New Zealand milk: white gold, our pride and joy. Dairy farming, the backbone of the nation. However you look at it, the Canterbury Plains makes a huge contribution to this industry. But, as freshwater ecologist and senior researcher at Victoria University Mike Joy explains, it hasn't always been this way.
Joy, a long-time environmental whistleblower, tells Frank Film that it wasn't until large scale irrigation came onto the scene in the 1990s that Canterbury's dry land was transformed en masse, and intensive dairy farming took off. "It couldn't happen without irrigation," Joy says. "There's more irrigation in Canterbury than the whole rest of New Zealand put together to make this landscape into a dairy farming situation."
He explains that around the same time there was an explosion in the use of synthetic nitrogen fertiliser, which along with irrigation, could be used to grow more grass and feed more cows. Just like the gold rushes of earlier days, when word got out, everybody wanted in. According to StatsNZ, the number of cows in Canterbury jumped from 113,000 in 1990 to 1.2 million in 2019.
But, as Joy says, this has come with a price - intensive dairy farming is polluting our rivers and aquifers, and it's only getting worse. He says the problem created is too big for farmers to fix on their own.
"We have to realise we made a big mistake here, and let's sort it out," Joy says, and explains that the major issue with water contamination is nitrates. Cows pee - a lot, and this nitrate-rich urine combines with synthetic fertilisers to dump a whole lot of nitrogen into the soil.
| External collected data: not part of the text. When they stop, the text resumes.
Lemma zeroOrNaN_sf (x : float) : zeroOrNaN x <-> sf_zero_or_nan (Prim2SF x) = true.
Proof.
  unfold zeroOrNaN. rewrite isZero_sf. split.
  - intros [Z | ->]; [|reflexivity]. now destruct (Prim2SF x).
  - destruct (Prim2SF x) eqn:E; try discriminate; intros _.
    + now left.
    + right. now apply Prim2SF_is_nan.
Qed.

Lemma isZero_zeroOrNaN (x : float) : isZero x -> zeroOrNaN x.
Proof. now left. Qed.

Lemma mul_isZero_r (x z : float) : isZero z -> zeroOrNaN (x * z)%float.
Proof. rewrite isZero_sf, zeroOrNaN_sf, mul_spec. apply SF.mul_zero_r. Qed.

Lemma mul_isZero (x z : float) : isZero x -> isZero z -> isZero (x * z)%float.
Proof. rewrite !isZero_sf, mul_spec. apply SF.mul_zero_zero. Qed.

Lemma add_isZero (x z : float) : isZero x -> isZero z -> isZero (x + z)%float.
Proof. rewrite !isZero_sf, add_spec. apply SF.add_zero_zero. Qed.

Lemma add_zeroOrNaN (x z : float) : zeroOrNaN x -> zeroOrNaN z -> zeroOrNaN (x + z)%float.
Proof. rewrite !zeroOrNaN_sf, add_spec. apply SF.add_zero_or_nan. Qed.

Lemma sqrt_isZero (x : float) : isZero x -> isZero (PrimFloat.sqrt x).
Proof. rewrite !isZero_sf, sqrt_spec. apply SF.sqrt_zero. Qed.

Lemma div_zeroOrNaN (x z : float) : zeroOrNaN x -> zeroOrNaN z -> (x / z)%float = nan.
Proof.
  rewrite !zeroOrNaN_sf. intros Hx Hz. apply Prim2SF_inj.
  rewrite div_spec. now apply SF.div_zero_or_nan.
Qed.

Lemma isZero_literal : isZero 0%float.
Proof. reflexivity. Qed.

(** Against a vector of zeros the dot product stays a zero or [NaN], and
    the second norm stays a zero. *)
Lemma pairSums_zero_vector (w : list float) :
  forall (z : list float) (s : sums),
    Forall isZero z ->
    zeroOrNaN (dotProduct s) -> isZero (norm2 s) ->
    zeroOrNaN (dotProduct (pairSums w z s)) /\ isZero (norm2 (pairSums w z s)).
Proof.
  induction w as [|x w IH]; intros [|y z] s Hz Hd Hn; try (now split).
  inversion Hz as [|? ? Hy Hz']; subst.
  unfold pairSums. cbn [combine fold_left]. apply IH; trivial; cbn.
  - apply add_zeroOrNaN; trivial. now apply mul_isZero_r.
  - apply add_isZero; trivial. now apply mul_isZero.
Qed.

Lemma calculateSimilarity_zero_vector (w z : list float) :
  length w = length z -> Forall isZero z -> calculateSimilarity w z = nan.
Proof.
  intros Hlen Hz. rewrite (calculateSimilarity_same_length w z Hlen). cbv zeta.
  destruct (pairSums_zero_vector w (mkSums 0 0 0)%float Hz) as [Hd Hn].
  - apply isZero_zeroOrNaN, isZero_literal.
  - apply isZero_literal.
  - apply div_zeroOrNaN; trivial.
    apply mul_isZero_r. now apply sqrt_isZero.
Qed.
"It just goes straight down, very quickly past the root zones through those gravelly soils and into the layers and layers of aquifers that run out this way," Joy says of the Canterbury region. He explains that high nitrate levels in rivers and aquifers are unwelcome for several reasons. For our rivers and lakes, they cause toxic algal blooms which can be harmful to plant, marine and human life.
There's no better example than Lake Te Waihora/Ellesmere, the catchment at the end of the Plains. It is, as Liz Brown, chair of local Te Taumutu Rūnanga describes it, the sink at the bottom of the drain. "Whatever we do upstream is going to have an impact on what eventually arrives in Waihora," Liz tells Frank Film.
Local Kevin Rouse, who lives on the lakeshore, recalls catching 30 flounder a day 30 years ago - now, he's lucky to get one.
There is also growing concern about the effects of high nitrate levels in drinking water. While New Zealand regulations are 11.3mg/L, a 2018 Danish study found that anything over 1mg/L may be linked with an increased risk of bowel cancer.
Iain Piper of Leeston has been testing his own well out of concern for his family. After his first well tested at around 17mg/L, he had a deeper well drilled, which tested around 11mg/L. Now, $17,000 later, the family uses a reverse osmosis machine to filter their water, which still sits at around 4mg/L.
Joy says the evidence is clear: if we want safe drinking water, we have to reduce farming intensity on the Canterbury plains by 12- to 24-fold. Environment Canterbury councillor Lan Pham is pushing for change with the same urgency. She tells Frank Film that farmers have been hit with regulations to try to curb nitrate levels, but the changes constitute a drop in the ocean.
"All that tells me is that we are polluting a little bit less. It doesn't tell me that we're actually moving the dial in terms of the magnitude of change required to actually have a functional environment," Lan says.
Joy has a solution, one which has been applied in the North Island to save lakes Taupo and Rotorua, and one which doesn't put the onus on farmers to fix the problem. It involves central government paying farmers to deintensify or transition from dairy.
"It's not the farmers' fault," he says. "They're just doing what they can to stay in business. The change has to be enabled. We have to be able to help farmers get out of the trap that they're in at the moment."
John Sunckel, Leeston dairy farmer and Environment Canterbury councillor, tells Frank Film that farmers can't be expected to give up their businesses without some kind of certainty for the future. "What are you asking me to change to?" he says. "What will you give up? Will you give up your house, your car, your retirement fund, your super fund, everything that you own and have strived for, your retirement and walk away from that?"
But with central government support, Sunckel says he'd consider the idea more seriously. "If the government or the people of New Zealand believe that is what they want, then pay me out, and I'll walk away. But in the interim, don't just tell me I need to cut cows or do something different, when I have no pathway," he says.
Lan wants action from the top. "I would love to see central government actually seizing the power that they hold to shift this dial much further and faster." she says. So could the answer be to pay farmers to stop intensive farming?